Source data

□ □ □

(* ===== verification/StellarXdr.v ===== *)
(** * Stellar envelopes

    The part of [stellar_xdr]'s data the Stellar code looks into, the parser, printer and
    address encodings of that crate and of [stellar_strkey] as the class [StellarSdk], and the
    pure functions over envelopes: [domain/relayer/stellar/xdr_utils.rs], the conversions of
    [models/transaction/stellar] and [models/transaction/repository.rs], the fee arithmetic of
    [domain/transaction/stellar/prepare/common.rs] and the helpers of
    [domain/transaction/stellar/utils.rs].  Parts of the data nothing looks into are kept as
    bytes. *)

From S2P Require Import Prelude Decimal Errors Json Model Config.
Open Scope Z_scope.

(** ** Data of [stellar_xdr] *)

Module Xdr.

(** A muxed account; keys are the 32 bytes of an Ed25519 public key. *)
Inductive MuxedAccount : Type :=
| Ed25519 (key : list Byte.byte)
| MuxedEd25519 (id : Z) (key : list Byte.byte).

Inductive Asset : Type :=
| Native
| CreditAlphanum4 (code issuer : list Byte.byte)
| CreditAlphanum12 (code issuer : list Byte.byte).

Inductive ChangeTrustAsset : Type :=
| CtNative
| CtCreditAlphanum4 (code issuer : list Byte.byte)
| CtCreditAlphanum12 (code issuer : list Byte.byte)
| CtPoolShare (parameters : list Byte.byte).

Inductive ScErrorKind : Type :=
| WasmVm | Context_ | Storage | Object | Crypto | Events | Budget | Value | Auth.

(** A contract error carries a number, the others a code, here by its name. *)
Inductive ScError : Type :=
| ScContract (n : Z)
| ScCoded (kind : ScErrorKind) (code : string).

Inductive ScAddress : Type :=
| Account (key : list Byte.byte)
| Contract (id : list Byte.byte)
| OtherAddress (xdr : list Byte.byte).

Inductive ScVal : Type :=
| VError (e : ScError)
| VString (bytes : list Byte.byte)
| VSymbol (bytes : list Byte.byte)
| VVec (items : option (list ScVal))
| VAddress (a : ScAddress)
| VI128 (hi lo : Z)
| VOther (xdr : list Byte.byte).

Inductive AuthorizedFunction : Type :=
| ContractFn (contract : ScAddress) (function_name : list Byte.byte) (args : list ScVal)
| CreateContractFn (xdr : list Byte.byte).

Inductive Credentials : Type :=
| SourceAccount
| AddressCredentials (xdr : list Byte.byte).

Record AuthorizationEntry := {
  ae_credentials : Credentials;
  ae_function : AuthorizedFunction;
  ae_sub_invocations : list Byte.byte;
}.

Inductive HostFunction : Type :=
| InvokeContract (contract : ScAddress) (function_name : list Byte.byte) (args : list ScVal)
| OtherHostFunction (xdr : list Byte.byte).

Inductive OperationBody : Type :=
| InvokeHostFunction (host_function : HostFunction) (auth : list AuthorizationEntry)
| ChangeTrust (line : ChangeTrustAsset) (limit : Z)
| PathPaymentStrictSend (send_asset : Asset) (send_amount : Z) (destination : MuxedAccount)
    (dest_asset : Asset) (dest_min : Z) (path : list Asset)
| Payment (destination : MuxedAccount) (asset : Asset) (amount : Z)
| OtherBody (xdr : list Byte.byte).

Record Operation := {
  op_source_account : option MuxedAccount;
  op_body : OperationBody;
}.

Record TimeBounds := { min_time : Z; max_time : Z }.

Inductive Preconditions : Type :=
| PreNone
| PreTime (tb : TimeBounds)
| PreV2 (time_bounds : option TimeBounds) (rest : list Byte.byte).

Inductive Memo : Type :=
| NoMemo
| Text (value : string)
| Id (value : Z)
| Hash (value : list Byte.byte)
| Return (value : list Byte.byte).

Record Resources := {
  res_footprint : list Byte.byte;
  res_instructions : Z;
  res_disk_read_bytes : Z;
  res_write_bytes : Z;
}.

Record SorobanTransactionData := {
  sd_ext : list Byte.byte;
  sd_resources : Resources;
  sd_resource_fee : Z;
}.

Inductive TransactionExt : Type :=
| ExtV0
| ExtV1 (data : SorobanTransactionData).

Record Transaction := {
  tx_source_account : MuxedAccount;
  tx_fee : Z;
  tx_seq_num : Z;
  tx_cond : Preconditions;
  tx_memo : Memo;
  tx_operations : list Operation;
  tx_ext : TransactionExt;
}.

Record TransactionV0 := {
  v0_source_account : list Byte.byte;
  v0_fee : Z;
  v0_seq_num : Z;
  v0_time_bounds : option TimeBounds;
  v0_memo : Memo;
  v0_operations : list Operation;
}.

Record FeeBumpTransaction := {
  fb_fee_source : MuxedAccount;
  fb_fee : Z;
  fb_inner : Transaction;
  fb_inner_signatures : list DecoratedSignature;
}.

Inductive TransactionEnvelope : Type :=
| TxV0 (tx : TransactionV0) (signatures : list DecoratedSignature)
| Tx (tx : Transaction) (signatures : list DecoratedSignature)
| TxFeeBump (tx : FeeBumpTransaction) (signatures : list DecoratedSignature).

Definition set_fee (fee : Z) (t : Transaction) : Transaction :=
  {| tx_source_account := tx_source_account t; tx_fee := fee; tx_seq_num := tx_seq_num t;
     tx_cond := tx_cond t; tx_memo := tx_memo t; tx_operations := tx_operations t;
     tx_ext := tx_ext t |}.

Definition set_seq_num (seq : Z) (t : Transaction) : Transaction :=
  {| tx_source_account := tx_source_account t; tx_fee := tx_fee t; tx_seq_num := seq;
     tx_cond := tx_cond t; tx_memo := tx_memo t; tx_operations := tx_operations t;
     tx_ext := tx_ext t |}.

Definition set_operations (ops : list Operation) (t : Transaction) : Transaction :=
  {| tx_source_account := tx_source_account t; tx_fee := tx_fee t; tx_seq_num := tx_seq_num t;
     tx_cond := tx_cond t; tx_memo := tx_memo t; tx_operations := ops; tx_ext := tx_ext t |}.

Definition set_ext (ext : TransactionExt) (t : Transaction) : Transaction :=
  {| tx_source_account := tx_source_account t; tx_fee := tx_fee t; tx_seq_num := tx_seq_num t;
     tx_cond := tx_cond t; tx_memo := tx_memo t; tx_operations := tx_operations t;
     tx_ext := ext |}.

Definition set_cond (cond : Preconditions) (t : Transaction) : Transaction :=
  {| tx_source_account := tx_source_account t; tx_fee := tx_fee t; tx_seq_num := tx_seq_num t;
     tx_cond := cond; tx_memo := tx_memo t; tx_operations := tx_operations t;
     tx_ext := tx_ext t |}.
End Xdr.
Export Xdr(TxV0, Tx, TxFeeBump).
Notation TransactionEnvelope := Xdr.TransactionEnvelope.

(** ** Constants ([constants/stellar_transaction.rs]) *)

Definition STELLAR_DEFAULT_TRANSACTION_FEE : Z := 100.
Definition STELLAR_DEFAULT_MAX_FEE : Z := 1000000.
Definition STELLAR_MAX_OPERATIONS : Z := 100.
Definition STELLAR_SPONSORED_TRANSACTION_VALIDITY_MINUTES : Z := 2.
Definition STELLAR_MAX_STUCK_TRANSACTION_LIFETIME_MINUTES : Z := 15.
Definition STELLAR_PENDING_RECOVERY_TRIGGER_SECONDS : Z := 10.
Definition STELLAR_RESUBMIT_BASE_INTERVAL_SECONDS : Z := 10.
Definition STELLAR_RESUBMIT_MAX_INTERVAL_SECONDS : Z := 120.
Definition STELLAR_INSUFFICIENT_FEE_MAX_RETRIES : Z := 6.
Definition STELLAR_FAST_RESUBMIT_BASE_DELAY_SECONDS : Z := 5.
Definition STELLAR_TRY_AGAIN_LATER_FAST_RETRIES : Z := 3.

□ □ □

All lines that contain the word "option" must be copied from the records above.

| VVec (items : option (list ScVal))
  op_source_account : option MuxedAccount;
| PreV2 (time_bounds : option TimeBounds) (rest : list Byte.byte).
  v0_time_bounds : option TimeBounds;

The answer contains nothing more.